Given entries Block Start
(* ===== verification/Prelude.v ===== *)
(** * MetricMQ: a verification library

    MetricMQ is a TCP message broker with topics, for devices and services. A
    connection speaks either a binary framing or RESP; the broker relays what
    is published to the subscribers, stores it in LMDB, and tracks
    acknowledgements per client; Ed25519 signatures guard the topics under
    ["secure/"]. This library models the broker, its client library, the device
    sketches and the tools as executable definitions and proves what makes them
    correct. Paths below are relative to the repository's root.

    ** Parts and files

    - [Prelude.v]: bytes, machine integers, [std::string] operations that can
      throw, record update, the state-and-exception monad [act] in which
      stateful code is written, with the tactics and lemmas all files share.
    - [Text.v]: [std::to_string], [std::stoll], [std::stoull], [toupper], the
      byte order of [memcmp].
    - [Logger.v] (Module [Logger]): [src/logger.cpp] and the macros of
      [include/metricmq/logger.hpp], over an interface of spdlog.
    - [BinaryProtocol.v]: [src/binary_protocol.{hpp,cpp}]. [BinaryFrame] and its
      constructors, the integer codecs byte by byte, [serialize], [parse].
    - [PublicHeader.v]: the second declaration of frames that client programs
      compile against, [include/metricmq/binary_protocol.hpp].
    - [RespParser.v] (Module [Resp]): [src/resp_parser.{hpp,cpp}].
    - [AckSet.v] (Module [Acks]): [BoundedAckSet] of [src/broker.hpp].
    - [Lmdb.v]: the interface of the LMDB calls: operations ([LmdbOps]), the
      laws the code relies on ([LmdbLaws]: documented behaviour of calls that
      succeed; any call may fail, as when the map is full), and two engines on
      finite maps that implement it, one of which runs full.
    - [Storage.v] (Module [Storage]): [src/storage/LmdbStorage.cpp], every
      method call by call over that interface.
    - [Signing.v], [Keystore.v]: [src/crypto/signing.cpp] over the interface
      [Sodium] with [SodiumLaws], and [src/crypto/keystore.cpp].
    - [Streams.v], [Keygen.v]: formatted output of [std::ostream], and
      [tools/keygen.cpp] with what it prints and writes.
    - [Metrics.v]: [src/metrics.cpp] and [src/metrics_server.cpp]. [Floats.v]: the
      arithmetic on [double] and the text C++ makes of a [double].
    - [Broker.v] (Module [Broker]): [src/broker.cpp]; one action per method,
      and what a run of the process does to the database.
    - [Scrape.v] (Module [Scrape]): the calls of the metrics again, as operations
      on relaxed atomics and a mutex, with the threads that count and the
      threads of the HTTP server that export.
    - [Session.v] (Module [Session]): [src/session.cpp]; the receive loop, the
      handlers of both protocols, cleanup, and the loop of [send].
    - [Programs.v], [System.v]: the same handlers as sequences of steps, cut
      where the code takes and releases its locks and where it writes to a
      socket, and all threads of the broker together: one per session and the
      accept loop, in any interleaving, with key administration and
      [Broker::stop]. The broker's mutex has an owner for whom the others wait;
      a write waits for the peer, is taken in part or fails. [Order.v] compares
      what two subscribers are sent in such an interleaving.
    - [Firmware.v] (Modules [Esp32], [Esp8266], [PlatformIO]): the sketches
      [wokwi/metricmq-esp32-demo], [metricmq-wokwi-esp8266] and
      [metricmq-platformio-test].
    - [Clients.v] (Module [Clients]): [src/pubsub.cpp], [src/binary_pubsub.cpp],
      [src/queue.cpp]; each method as a function to the trace of its effects.
    - [Calls.v] (Module [Calls]): the same methods, with constructors and
      destructors, as interaction trees: programs that ask the operating system
      for one thing at a time. [Refine.v] relates the two descriptions.
    - [Network.v]: processes of several threads, each a program of [Calls],
      beside the broker with its sessions ([reaches]: under every schedule;
      [run]: under an eager one, for evaluation). [NetLogic.v] is the logic for
      such processes, [Late.v] what it gives for a subscriber that comes after
      the messages.
    - [ExactlyOnce.v]: [examples/exactly_once_test.cpp]. [Examples.v]: the other
      client programs of [examples/].
    - [Tools.v]: the size estimates of [benchmark/protocol_benchmark.cpp], and
      the programs [examples/signed_publish_test.cpp] and
      [examples/crypto_demo.cpp].
    - [Benchmarks.v] (Modules [Persistence], [Latency]): the bodies of
      [benchmark/persistence_benchmark.cpp], [latency_benchmark.cpp],
      [throughput_benchmark.cpp], [throughput.cpp] and [protocol_benchmark.cpp].
    - [EndToEnd.v]: the parts put together, from a publisher's call to a
      subscriber's callback, on both protocols and across them.
    - [Program.v] (Modules [Main], [Wire]): [src/main.cpp] with its signal
      handler and the parts it starts, and two threads writing to one socket.

    ** How the model corresponds to the code

    - Data. A [std::string] is a list of bytes, an integer is a [Z] whose
      wrap-around is written out ([u16], [u32], [u64], [i32]), a struct is a record
      with the source's field names, an unordered map or set is [gmap] or
      [gset] (where the order of iteration shows, it is a parameter:
      [HashOrder]).
    - Errors. A function that can throw or loop returns an [outcome]: [Ret],
      [Throw] or [Diverge]. Early returns are branches in the source's order.
    - State. A method is an action of [act]: it takes the object and returns the
      object and an outcome, and the object keeps what was changed before a
      throw. The broker's state contains the metrics singleton, and an
      [outbox] that records, per session and in order, the arguments of the
      calls of [Session::send]: what the code asks to be sent. What reaches the
      socket is a prefix of each ([Session.send_loop]), and when ([System.Send])
      is up to the peer. A session's state stands beside the broker's and the
      key store's.
    - Inputs. What the operating system reports is an argument: the packets
      [recv] returns, the results of [socket], [accept] and [send], the clock.
    - Concurrency. In [Broker.step] the calls of several sessions are a sequence
      of steps, in any order, each call as one step. [System.step] is finer: a
      step takes or releases the broker's mutex, does the work under it, makes
      one access to shared state without it, or is one [::send]; a call to the
      key store is one step for each time it takes the store's lock. [publish]
      keeps the mutex over its sends; that it updates the metrics after them and
      not before is the one order that is not kept, and nothing there reads
      them. Run alone on sockets that take everything the steps do what the
      functions of [Session] do ([Programs.alone_is_sequential]). A thread's
      program is safe when each of its steps is, given the shared invariant at
      that moment, what it holds and nothing else ([System.wp]); so the proofs
      of the handlers do not mention the other threads.
    - Client processes. In [Network.step] the threads of a client process take
      turns with the broker; a step is one call of a thread to the operating
      system or one access to a shared variable, or what the broker does with
      what one [recv] returned. Sockets deliver bytes in order; a [recv] of a
      client returns what is there, up to its size, and blocks while there is
      nothing and the connection stands. A sleep may last any time. A write to a
      connection the broker has closed may raise SIGPIPE, which kills the
      process; the broker's own writes are taken here.

    ** What the theorems show

    - The wire. [parse] and [serialize] of both protocols are inverse to each
      other within the protocol's limits; [parse] returns on every input, and
      the binary one equals a declarative reading of the header.
    - Sessions. No input makes a session hang or throw, the broker's invariant
      survives it, and a session that ends leaves nothing behind
      ([session_run_safe]); the cut of the stream into packets is irrelevant
      ([chunking_irrelevant]); secure topics are only published to with a valid
      signature on the binary protocol ([secure_topic_protected]), and not
      guarded on RESP ([resp_publish_reaches_callback]).
    - Threads. In every interleaving before the storage is closed the broker's
      invariant holds, no step ends the process but a write that raises SIGPIPE,
      and nobody is in a deadlock: who cannot go on waits for a socket, or for
      the mutex of one who can or who waits for a socket ([concurrent_safe]).
      That last case is real: while the owner of the mutex writes to a peer that
      does not read, nothing under the mutex changes and every thread that comes
      to it stays there ([unread_socket_stalls]). When the writes of the owner
      and its own are taken, a request finishes ([requests_finish]) and a silent
      connection is reclaimed ([idle_session_reclaimed]). Subscribers with the
      same subscriptions are sent the same messages in the same order, since
      [publish] sends under the broker's lock ([subscribers_agree]). Two races,
      from every reachable state: closing the storage under a replay
      ([stop_race_crashes]) and removing a key between its two checks
      ([scope_check_races]); and partial writes by two threads to one socket
      ([sends_can_tear]).
    - Broker. The invariant of all reachable states ([reachable_safe]), exact
      delivery of one publish and of any history ([publish_delivers],
      [subscriber_stream]; subscriptions are literal topics but for ["#"]), ACKs
      and their restart ([ack_recorded], [ack_survives_restart]) and
      persistence ([publish_persisted]), both when the engine takes the write
      and when it does not, retention over one run of the process on any
      database ([retention_exact]), the connection limit ([accept_loop_admits]).
    - Storage. Atomicity under failing calls, exactness of the sweeps, ACK round
      trip and isolation of clients; the refinement to finite maps is [m_save],
      [m_sweep] and [m_last]. [saved_record_decodes], [load_range_stops],
      [load_acks_collision] and [replay_sends_nothing] state where the storage
      format defeats its purpose: the separator that is never stored, the
      decimal keys in string order, the colon in a client name.
    - Keys and signatures. Revocation, freshness of identifiers, exactness of
      verification, the hexadecimal codecs.
    - Metrics. The exported histogram and the per-topic gauges are what was
      recorded, the sum to the microsecond ([exported_sum_exact]); [reset] leaves
      the histograms ([reset_keeps_histograms]). While sessions count, a
      response of the HTTP server never falls behind an earlier one of the same
      thread, although the atomics are relaxed ([scrapes_monotone]); a single
      one may contradict itself ([scrape_can_tear]). When every load of a thread
      reads the newest value, its memory operations are the functions of
      [Metrics] ([tasks_refine_metrics]), and the broker makes no others
      ([broker_reports]).
    - Clients and end to end. No input makes a client method hang in a parser
      or throw ([clients_return]); a stream is handed to the callbacks exactly;
      a published message, signed or not, binary or RESP, arrives at the
      callback of every other subscriber of its protocol, once for the topic
      and once more for ["#"]; a subscriber of the other protocol is deaf from
      there on ([mixed_protocols_deafen]); a task that is pushed arrives at
      every consumer of the queue, so a queue does not distribute work
      ([task_reaches_every_consumer]). The interactive programs of the library
      perform what its traces say ([subscribe_fed] and the other lemmas of
      [Refine]).
    - Client processes under every schedule. A subscription returns only when
      its connection is gone, and a subscriber that comes after the messages
      hears none of them; so test 2 of the exactly-once tests waits forever,
      unless SIGPIPE kills it ([test2_waits_forever]), test 4 never passes ([test4_never_passes]), the
      persistence example never reports success
      ([persistence_test_never_succeeds]) and the end-to-end latency benchmark
      never measures ([end_to_end_never_ends]). The tests that subscribe before
      they publish pass in an evaluated run ([live_subscribers_pass]).
    - Logger. A second [init] replaces the logger and leaves it unregistered
      ([second_init_replaces]); a log that cannot be opened is followed as a
      null pointer ([unopened_log_crashes]).
    - The process. What [main] comes to, by what the system grants it
      ([startup_outcomes]); how the main thread and the handler, which sleeps
      in the middle of [Broker::stop], end it after a signal ([shutdown_live],
      [main_exit_code]; what the session threads can do to it meanwhile is in
      [stop_race_crashes]); a signal that comes before the broker exists is lost
      ([early_signal_lost]).
    - Devices and tools. No sketch publishes more often than every ten seconds
      across clock wrap-arounds ([devices_rate_limited]); the ESP8266 sketch
      writes correct RESP ([esp8266_speaks_resp]), while nothing the ESP32
      sketch sends is ever published ([esp32_readings_lost]), since its frames
      lack the sequence field. The key generator's header file reads back to
      the keys ([keygen_header_reads_back]), but all its keys get the same
      identifier ([keygen_ids_collide]). The benchmark's sizes are exact
      ([wire_sizes_exact]), while its read benchmarks on the storage read
      nothing ([read_benchmarks_read_nothing]).

    ** Fuel and bounds

    Loops that are not structural take fuel, and are called with enough of it:
    the RESP parser with the length of its buffer ([resp_parse_equation] shows
    the source's recursive equation, [resp_parse_returns] that it returns), the
    draining loops with the length of the buffer since each round consumes a
    byte ([session_run_safe], [clients_return]), a cursor walk with the number
    of entries ([cursor_walk]), decimal digits with the binary logarithm. The
    trees of [Calls] are infinite and need none; [rg] is indexed by a number of
    calls, and the theorems hold for every number. The fuel of [Network.run] is
    only for evaluated runs, each of which is an execution ([run_reached]).
    [Scrape.small] bounds the operations of a run by [2 ^ 64], where the counters
    would wrap.

    ** What is not modelled

    The socket calls beyond their results, the log lines of the components, the
    scheduler of the operating system, what a signal handler breaks by logging
    and destroying objects in it, Poco's HTTP server, LMDB, libsodium and spdlog
    (interfaces), Arduino's libraries and [MetricMQ.h] of the PlatformIO sketch
    (inputs and effects), memory exhaustion, destruction of the broker at exit,
    text on the serial consoles. Of the benchmarks: the registration with Google
    Benchmark, whose arguments and iteration counts are parameters, and what it
    computes and prints itself. Of memory orders: only those of the metrics are
    modelled, in [Scrape]; elsewhere shared state is under locks, or an access
    is a step of [System]. The public headers beside those named above only declare what is modelled, and
    the files of the Prometheus exporter are empty. *)

From stdpp Require Export base list gmap sets strings sorting relations.
From Stdlib Require Export ZArith Lia.
From Stdlib Require Import Ascii.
Given entries Block End
Exercise description.
Keep only the lines of the listing that contain the word "mutex", and copy them.

Result.
      on relaxed atomics and a mutex, with the threads that count and the
      [Broker::stop]. The broker's mutex has an owner for whom the others wait;
      step takes or releases the broker's mutex, does the work under it, makes
      keeps the mutex over its sends; that it updates the metrics after them and
      the mutex of one who can or who waits for a socket ([concurrent_safe]).
      That last case is real: while the owner of the mutex writes to a peer that
      does not read, nothing under the mutex changes and every thread that comes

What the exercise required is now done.